▶ AVAILABLE DATA

========

Definition KNIGHT_TABLE : list (list Z) :=
  [ [-50; -40; -30; -30; -30; -30; -40; -50];
    [-40; -20; 0; 0; 0; 0; -20; -40];
    [-30; 0; 10; 15; 15; 10; 0; -30];
    [-30; 5; 15; 20; 20; 15; 5; -30];
    [-30; 0; 15; 20; 20; 15; 0; -30];
    [-30; 5; 10; 15; 15; 10; 5; -30];
    [-40; -20; 0; 5; 5; 0; -20; -40];
    [-50; -40; -30; -30; -30; -30; -40; -50] ].

(** [t[row][col]] for [row] and [col] from 0 to 7, where every table and
    every chess.js board has an entry. *)
Definition at2 {A} (d : A) (t : list (list A)) (row col : nat) : A :=
  default d (t !! row ≫= (.!! col)).

(** The body of the inner loop of [evaluateBoard] for one piece. *)
Definition pieceScore (row col : nat) (p : Piece) : Z :=
  let value := PIECE_VALUES (type p) in
  let value :=
    match type p with
    | Pawn =>
        value + (match pcolor p with
                 | White => at2 0 PAWN_TABLE row col
                 | Black => at2 0 PAWN_TABLE (7 - row) col
                 end)
    | Knight =>
        value + (match pcolor p with
                 | White => at2 0 KNIGHT_TABLE row col
                 | Black => at2 0 KNIGHT_TABLE (7 - row) col
                 end)
    | _ => value
    end in
  match pcolor p with White => value | Black => - value end.

(** The two nested [for] loops of [evaluateBoard]. *)
Definition boardScore (b : Board) : Z :=
  foldl (fun score row =>
    foldl (fun score col =>
      match at2 None b row col with
      | Some p => score + pieceScore row col p
      | None => score
      end) score (seq 0 8)) 0 (seq 0 8).

(** ** The engine object *)

Section Engine.
Context {RE : RulesEngine}.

========

▶ EXERCISE DIRECTIONS
Track down every line in the entries that includes the string "White", and copy it.

▶ TASK SOLUTION
                 | White => at2 0 PAWN_TABLE row col
                 | White => at2 0 KNIGHT_TABLE row col
  match pcolor p with White => value | Black => - value end.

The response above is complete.